Pencitraan. Bosankah kamu mendengarnya? Seberapa penting di matamu?
Di era digital ini nampaknya setiap individu tak mau kalah dengan merek produk/jasa. Mereka berusaha sebaik mungkin untuk mendapatkan kesan atau persepsi baik dari orang lain.
Apalagi, saat ini ada banyak jenis media sosial yang siap memenuhi nafsu pencitraan. Dari Instagram, Facebook, Twitter, YouTube, Linkedin dan seterusnya.
Prinsipnya sama.
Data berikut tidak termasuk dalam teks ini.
Lemma pad4_length d d' : length d = length d' -> length (pad4 d) = length (pad4 d').
Proof. intros H. unfold pad4. rewrite H. case_match; [done|]. rewrite !length_app. len. Qed.

Lemma SimpleSeal_length n p : zlen (SimpleSeal n p) = zlen p + 6.
Proof.
  unfold SimpleSeal. match goal with |- context [take (length ?d) _] => set (dst := d) end.
  destruct (pad4_prefix dst) as [q Hq]. unfold zlen. rewrite length_take. unfold xorfwd.
  rewrite xor_fold_length, Hq. rewrite length_app. unfold dst. len.
Qed.

Lemma unxor d : take (length d) (xorbkd (pad4 (take (length d) (xorfwd (pad4 d))))) = d.
Proof.
  set (c := take (length d) (xorfwd (pad4 d))). destruct (pad4_prefix d) as [q Hq].
  assert (Hlen : length (xorfwd (pad4 d)) = length (pad4 d)) by apply xor_fold_length.
  assert (Hc : length c = length d).
  { unfold c. rewrite length_take, Hlen, Hq, length_app. lia. }
  assert (Hp : length (pad4 c) = length (xorfwd (pad4 d))).
  { rewrite Hlen. by apply pad4_length. }
  destruct (pad4_prefix c) as [q' Hq'].
  transitivity (take (length d) (xorbkd (xorfwd (pad4 d)))).
  - unfold xorbkd at 1 2. rewrite Hp. apply xor_fold_take; [done|].
    rewrite Hq', take_app_le by lia. rewrite take_ge by lia. done.
  - rewrite xorbkd_xorfwd, Hq, take_app_le by lia. by rewrite take_ge.
Qed.

Lemma SimpleOpen_Seal n p : zlen p < 2 ^ 16 -> SimpleOpen n (SimpleSeal n p) = Ok (Some p).
Proof.
  intros Hp. unfold SimpleSeal. set (body := put_be 2 (u16 (zlen p)) ++ p).
  match goal with |- context [drop 4 (?a ++ ?b)] => change (drop 4 (a ++ b)) with body end.
  set (dst := put_be 4 (fnv32a body) ++ body).
  change (replicate 4 x00 ++ put_be 2 (u16 (zlen p)) ++ p) with (replicate 4 x00 ++ body).
  unfold SimpleOpen.
  assert (length (take (length dst) (xorfwd (pad4 dst))) = length dst) as ->.
  { destruct (pad4_prefix dst) as [q Hq]. rewrite length_take. unfold xorfwd.
    rewrite xor_fold_length, Hq, length_app. lia. }
  rewrite unxor. pose proof (fnv32a_range body). pose proof (zlen_nonneg p).
  assert (from dst 4 = Ok body) as -> by (apply from_app; len). cbn [mbind res_bind].
  assert (Uint32 dst = Ok (fnv32a body)) as ->.
  { unfold dst. rewrite Uint32_app by len. f_equal.
    apply get_be_put_be_small. change (256 ^ Z.of_nat 4) with (2 ^ 32). lia. }
  cbn [mbind res_bind]. rewrite Z.eqb_refl. cbn [negb].
  assert (slice dst 4 6 = Some (put_be 2 (u16 (zlen p)))) as ->.
  { rewrite slice_Some by (unfold dst, body; len). f_equal. }
  cbn [or_panic mbind res_bind].
  rewrite get_be_put_be_small by (change (256 ^ Z.of_nat 2) with (2 ^ 16); apply u16_range).
  rewrite (u16_small (zlen p)) by lia.
  replace (zlen dst - 6 =? zlen p) with true by (unfold dst, body; len). cbn [negb].
  assert (from dst 6 = Ok p) as ->; [|done]. unfold dst, body. rewrite app_assoc. apply from_app. len.
Qed.

(** ** Packets *)

(** What the packet writer relies on in its cipher: [Open] undoes [Seal] under
    the same nonce, or under any nonce when it takes none. *)
Definition aead_ok (a : AEAD) : Prop :=
  0 <= NonceSize a <= 64 /\ 0 <= Overhead a <= 64 /\
  forall n m p, NonceSize a = 0 \/ (m = n /\ zlen n = NonceSize a) -> zlen p < 2 ^ 16 ->
    Open a m (Seal a n p) = Some p /\ zlen (Seal a n p) = Overhead a + zlen p.

Definition header_of (header : option PacketHeader) : bytes :=
  match header with Some h => hdr_bytes h | None => [] end.
Definition sec_ok (security : option AEAD) : Prop :=
  match security with Some a => aead_ok a | None => True end.
Definition sec_size (security : option AEAD) : Z :=
  match security with Some a => NonceSize a + Overhead a | None => 0 end.
Definition nonce_size (security : option AEAD) : Z :=
  match security with Some a => NonceSize a | None => 0 end.

(** The bytes of a packet.  A cipher without nonce is handed the header: the
    slice [BytesFrom(-0)] of the writer is the whole buffer. *)
Definition sealed (hb : bytes) (a : AEAD) (rnd b : bytes) : bytes :=
  let n := take (Z.to_nat (NonceSize a)) rnd in
  n ++ Seal a (if NonceSize a =? 0 then hb else n) b.

Definition packet (header : option PacketHeader) (security : option AEAD) (rnd b : bytes) : bytes :=
  header_of header ++
  match security with Some a => sealed (header_of header) a rnd b | None => b end.

(** [Extend] and a copy into it, on a fresh buffer that holds [hb]. *)
Lemma extend_fresh hb d n :
  n = zlen d -> zlen hb + zlen d <= 2048 ->
  exists ext w, Extend (push New hb) n = Ok (ext, w) /\ poke ext w d = push New (hb ++ d).
Proof.
  intros -> Hl. pose proof (zlen_nonneg d). pose proof (zlen_nonneg hb).
  assert (zlen hb <= room New) by (rewrite New_room; lia).
  destruct (Extend_poke (push New hb) d (zlen d)) as (e & E & P & _);
    [by apply push_wf|done|by rewrite push_room, New_room by done; lia|].
  exists e, (end_ (push New hb), end_ (push New hb) + zlen d). split; [done|]. rewrite P.
  apply push_push; [done|]. rewrite New_room. lia.
Qed.

Lemma Bytes_fresh d : zlen d <= 2048 -> Bytes (push New d) = Ok d.
Proof.
  intros Hd. rewrite Bytes_wf by (apply push_wf; [done|by rewrite New_room]).
  by rewrite push_content.
Qed.

Lemma nonce_fresh hb n :
  zlen hb + zlen n <= 2048 ->
  BytesFrom (push New (hb ++ n)) (- zlen n) = Ok (if zlen n =? 0 then hb else n).
Proof.
  intros Hl. pose proof (zlen_nonneg n).
  assert (Hwf : buf_wf (push New (hb ++ n))) by (apply push_wf; [done|rewrite New_room, zlen_app; lia]).
  assert (Hc : content (push New (hb ++ n)) = hb ++ n) by by rewrite push_content.
  destruct (zlen n =? 0) eqn:E.
  - destruct n; [|len]. change (- zlen []) with 0. rewrite BytesFrom_zero by done.
    by rewrite Hc, app_nil_r.
  - pose proof (zlen_nonneg hb). rewrite BytesFrom_neg; [|done|rewrite Hc, zlen_app; lia].
    rewrite Hc, zlen_app. f_equal. apply drop_app_length'. unfold zlen. lia.
Qed.

Lemma PacketWrite_spec header security rnd b :
  sec_ok security -> nonce_size security <= zlen rnd ->
  zlen (header_of header) + sec_size security + zlen b <= 2048 ->
  PacketWrite header security rnd b = Ok (packet header security rnd b).
Proof.
  intros Hs Hr Hl. unfold PacketWrite, packet. set (hb := header_of header) in *.
  pose proof (zlen_nonneg b). pose proof (zlen_nonneg hb).
  assert (0 <= sec_size security) by (destruct security; simpl in *; unfold aead_ok in *; lia).
  assert (Hh : (match header with None => Ok StackNew
     | Some h => '(bb, w) ← Extend StackNew (hdr_size h); Ok (poke bb w (hdr_bytes h)) end)
     = Ok (push New hb)).
  { destruct header as [h|]; [|by rewrite push_nil]. change StackNew with New.
    rewrite <- (push_nil New) at 1 by done.
    destruct (extend_fresh [] (hdr_bytes h) (hdr_size h)) as (e & w & -> & E); [done| |].
    - unfold hb in *. cbn [header_of] in *. rewrite zlen_nil. lia.
    - cbn [mbind res_bind]. by rewrite E. }
  rewrite Hh. cbn [mbind res_bind]. clear Hh.
  assert (Hroom : zlen hb <= room New) by (rewrite New_room; lia).
  pose proof (push_wf New New_wf hb Hroom) as Hwf.
  assert (Hrm : room (push New hb) = 2048 - zlen hb) by by rewrite push_room, New_room.
  destruct security as [a|]; simpl in Hl, Hr, Hs.
  - destruct Hs as (Hn & Ho & Hseal). unfold sealed. set (n := take (Z.to_nat (NonceSize a)) rnd).
    assert (Hnl : zlen n = NonceSize a) by (unfold n, zlen in *; rewrite length_take; lia).
    destruct (ReadFullFrom_spec (push New hb) Hwf (conn_of rnd) ltac:(exact I) (NonceSize a)) as (r' & _ & _ & _ & ->);
      [lia|]. change (rd_content (conn_of rnd)) with (rnd ++ []). rewrite app_nil_r.
    replace (NonceSize a <=? zlen rnd) with true by lia. fold n.
    rewrite push_push by (done || (rewrite New_room; lia)). rewrite <- Hnl at 1. rewrite nonce_fresh by lia.
    rewrite Hnl. cbn [mbind res_bind]. set (nonce := if NonceSize a =? 0 then hb else n).
    rewrite i32_small by lia. destruct (Hseal nonce nonce b) as [_ Hsl]; [|lia|].
    { unfold nonce. destruct (NonceSize a =? 0) eqn:E; [left; lia|by right]. }
    destruct (extend_fresh (hb ++ n) (Seal a nonce b) (Overhead a + zlen b)) as (e & w & -> & E);
      [lia|rewrite zlen_app; lia|].
    cbn [mbind res_bind]. rewrite E, Bytes_fresh; [by rewrite <- app_assoc|rewrite !zlen_app; lia].
  - rewrite Write_fits by (done || lia). cbn [mbind res_bind]. rewrite push_push by (done || (rewrite New_room; lia)).
    apply Bytes_fresh. rewrite zlen_app. lia.
Qed.

(** [SegmentWrite] hands the wire format to the packet writer. *)
Lemma SegmentWrite_spec seg b :
  seg_wf seg -> buf_wf b -> 2048 <= zlen (v b) ->
  SegmentWrite seg b = Ok (push (Clear b) (wire seg), wire seg).
Proof.
  intros Hs Hb Hv. unfold SegmentWrite. pose proof (Clear_wf b Hb) as Hc.
  assert (Hl : zlen (wire seg) <= 2048).
  { destruct seg as [s|s|s]; cbn [wire]; simpl in Hs.
    - destruct Hs as (_&_&_&_&_&Hp). unfold payload_bytes. destruct (payload s); [|done].
      destruct Hp as [_ Hp]. len.
    - destruct Hs as (_&_&_&_&_&_&Hn). unfold ackNumberLimit in Hn.
      assert (zlen (concat (map (put_be 4) (NumberList s))) = zlen (NumberList s) * 4).
      { clear. induction (NumberList s) as [|n l IH]; [done|]. cbn [map concat]. len. }
      len.
    - len. }
  rewrite (ByteSize_wire seg Hs).
  destruct (Extend_poke (Clear b) (wire seg) _ Hc eq_refl) as (e & -> & E & Ev); [unfold room; simpl; lia|].
  cbn [mbind res_bind fst snd]. rewrite (Serialize_wire seg) by
    (done || rewrite (ByteSize_wire seg Hs), Ev; pose proof (zlen_nonneg (wire seg));
     unfold zlen in *; rewrite length_take, length_drop; simpl in *; lia).
  cbn [mbind res_bind]. rewrite E, Bytes_wf by (apply push_wf; [done|unfold room; simpl; lia]).
  cbn [mbind res_bind]. by rewrite push_content.
Qed.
Jika merek produk/jasa digaungkan agar makin banyak orang membeli, pencitraan pribadi dikumandangkan agar makin banyak orang memakai produk/jasa kita. Setidaknya publik menyadari betapa keren, hebat, cantik, ganteng, pintar, eksis, kaya, berkuasa, atau terpandangnya kita.
Di abad ini, agaknya sulit menemukan orang yang otentik. Orang-orang yang bersikap apa adanya.
Semua orang bertopeng. Semua tindakan tak lebih dari kedok. Semua ada maunya. Salahkah?
Tidak dong. Tinggal niatnya bagaimana. Hanya si fulan dan Tuhan yang tahu. Karena kita hanya bisa menilai dari apa yang terekam oleh panca indera.
Jadi, seberapa besar upayamu untuk pencitraan? Masihkah kamu bersikap apa adanya?